Action shifts to Castle Marleigh, Norwood's one time family manor, now controlled by the murderous brothers. Norwood finds himself doing Cyrano & Roxanne with the young man's intended, who is given to chasing butterflies. Soon heavy steel weapons are being handled like the characters mean real harm.

We get a chase with a spectacular - possibly unintended - horse fall along with with some attempts as stylish handling, like the reduced frame for the flash back and iris intro scenes. A telling close-up of the door knock compares with the pistol silhouette in Elvey's Bleak House.

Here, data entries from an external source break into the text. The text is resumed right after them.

(** The token a call returns is the one the client holds afterwards. *)
Lemma getAccessToken_cached st tok st1 :
  DigiKey_getAccessToken st = (Ok tok, st1) -> accessToken st1 = tok.
Proof.
  unfold PartsSearch.DigiKey_getAccessToken.
  rewrite bind_get_accessToken, M_bind_eq.
  assert (Hfresh : forall st0,
    (if negb (DigiKey_isConfigured clientId clientSecret)
     then throw (ErrorMsg "DigiKey API credentials not configured")
     else
       fetch network (TokenRequest digikey_apiBase clientId clientSecret) ≫= fun response =>
       if negb (ok response)
       then lift (text response) ≫= fun error =>
            throw (ErrorMsg ("DigiKey auth failed: " +:+ error))
       else
         lift (json response) ≫= fun data =>
         lift (get data "access_token") ≫= fun token =>
         set_accessToken token ≫= fun _ =>
         Date_now clock ≫= fun now =>
         lift (get data "expires_in") ≫= fun expires_in =>
         lift (ToNumber Number_toString expires_in) ≫= fun seconds =>
         set_tokenExpiry (now + (seconds - 300) * 1000) ≫= fun _ =>
         get_accessToken) st0 = (Ok tok, st1) -> accessToken st1 = tok).
  { intros st0. destruct (negb _); [discriminate|].
    rewrite bind_fetch. destruct (network _ _) as [response|e]; [|discriminate].
    destruct (negb (ok response)).
    { rewrite bind_lift. destruct (text response); discriminate. }
    rewrite bind_lift. destruct (json response) as [data|e]; [|discriminate].
    rewrite bind_lift. destruct (get data "access_token") as [token|e]; [|discriminate].
    rewrite bind_set_accessToken, bind_Date_now, bind_lift.
    destruct (get data "expires_in") as [expires_in|e]; [|discriminate].
    rewrite bind_lift. destruct (ToNumber _ expires_in) as [seconds|e]; [|discriminate].
    rewrite bind_set_tokenExpiry. by intros [= <- <-]. }
  destruct (truthy (accessToken st)).
  - rewrite bind_Date_now, bind_get_tokenExpiry, mret_eq.
    destruct (Num.lt _ _); [rewrite mret_eq; by intros [= <- <-]|apply Hfresh].
  - rewrite mret_eq. apply Hfresh.
Qed.

(** X17.  The OAuth2 client reuses its token: once a call has returned a
    token, a further call made while the clock is before the expiry the client
    recorded returns the same token and only reads the clock; it sends no
    request. *)
Theorem getAccessToken_reuse st tok st1 :
  DigiKey_getAccessToken st = (Ok tok, st1) ->
  truthy tok = true ->
  (clock (history st1) <? tokenExpiry st1) = true ->
  DigiKey_getAccessToken st1 = (Ok tok, record ClockRead st1).
Proof.
  intros Hcall Htok Hvalid. apply getAccessToken_cached in Hcall.
  unfold PartsSearch.DigiKey_getAccessToken.
  rewrite bind_get_accessToken, M_bind_eq, Hcall, Htok.
  rewrite bind_Date_now, bind_get_tokenExpiry, mret_eq.
  cbn [record history tokenExpiry]. by rewrite Hvalid, mret_eq.
Qed.

End TokenCache.

Lemma getAccessToken_reuse_witness :
  PartsSearch.DigiKey_getAccessToken Fmt.decimal Ex.offline Ex.midnight "id" "secret"
    (Net.record Net.ClockRead Ex2.signed_in)
  = (Ok (Val.VStr "token"),
     Net.record Net.ClockRead (Net.record Net.ClockRead Ex2.signed_in)).
Proof.
  apply (getAccessToken_reuse Fmt.decimal Ex.offline Ex.midnight "id" "secret"
           Ex2.signed_in); reflexivity.
Defined.

(** ** Writing the rows back and reading them again *)

Section CsvLine.
Import Str Route RouteCSV.

Lemma app_cons_str c (a b : string) : String c a +:+ b = String c (a +:+ b).
Proof. reflexivity. Qed.

Lemma app_nil_str (b : string) : "" +:+ b = b.
Proof. reflexivity. Qed.

Lemma app_assoc_str (a b c : string) : (a +:+ b) +:+ c = a +:+ (b +:+ c).
Proof.
  induction a as [|x a IH]; [reflexivity|].
  change (String x ((a +:+ b) +:+ c) = String x (a +:+ (b +:+ c))). by rewrite IH.
Qed.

For all it's limitations, archaic handling and content, this one still moves along effectively enough to hold attention.

Puerta cerrada
(1939)

Alton in the Argentine.
Companion to Saslavsky's Ceniza al viento, this handsomely mounted weepy is a curiosity, with John Alton's claimed presence most likely in the abrupt eruption into atmospherics of the finale, complete with hat wearing gangsters throwing their shadows and filling the frame with menacing close up groupings.

The nicely sparse iron cage women's pokey doors open (get it!) to release Libertad gone grey. Flash back takes us to her young as an musical theatre entertainer ("Frou Frou" number on stage) and her affair with Irusta/Raul the artist from the rich family.

The wedding dolls in the street suggest a happy pairing and we get the nice "Pianito de juguete" number performed with toy instruments. She gives birth to a baby boy. Problems with money and the hostile family ensue.

After a debtor montage, Libertad goes back on the boards where the husband shows up and a shooting accident has her on the run. The child ends in the hands of the nun in the white habit.

Back in the present, Libertad is shunted off to the Porte de Servicia of the wealthy household where the child has grown. Further drama with the gangster element and tragic outcome.

The handling is sophisticated, with costumes, settings and fluid dimensional compositions showing accomplished film form. Libertad's numbers are agreeable enough and she is attractively filmed. The support make little impression and the tear drenched plot, taken seriously by all, drains away any respect the craft aspects may earn.

The most interesting aspect is finding John Alton working in the noir style yet to establish itself in Hollywood.

The Falcon's Alibi
(1946)

Formula detective adventure.
I'm a survivor of the time when these detective series episodes offered the most reliable nights at the movies, familiar characters in familiar plot formulas.

Looking at THE FALON'S ALIBI, last but one of Tom Conway's exploits as the Michael Arlen character and remake of an earlier entry, is a not altogether welcome reminder of how routine the pattern was.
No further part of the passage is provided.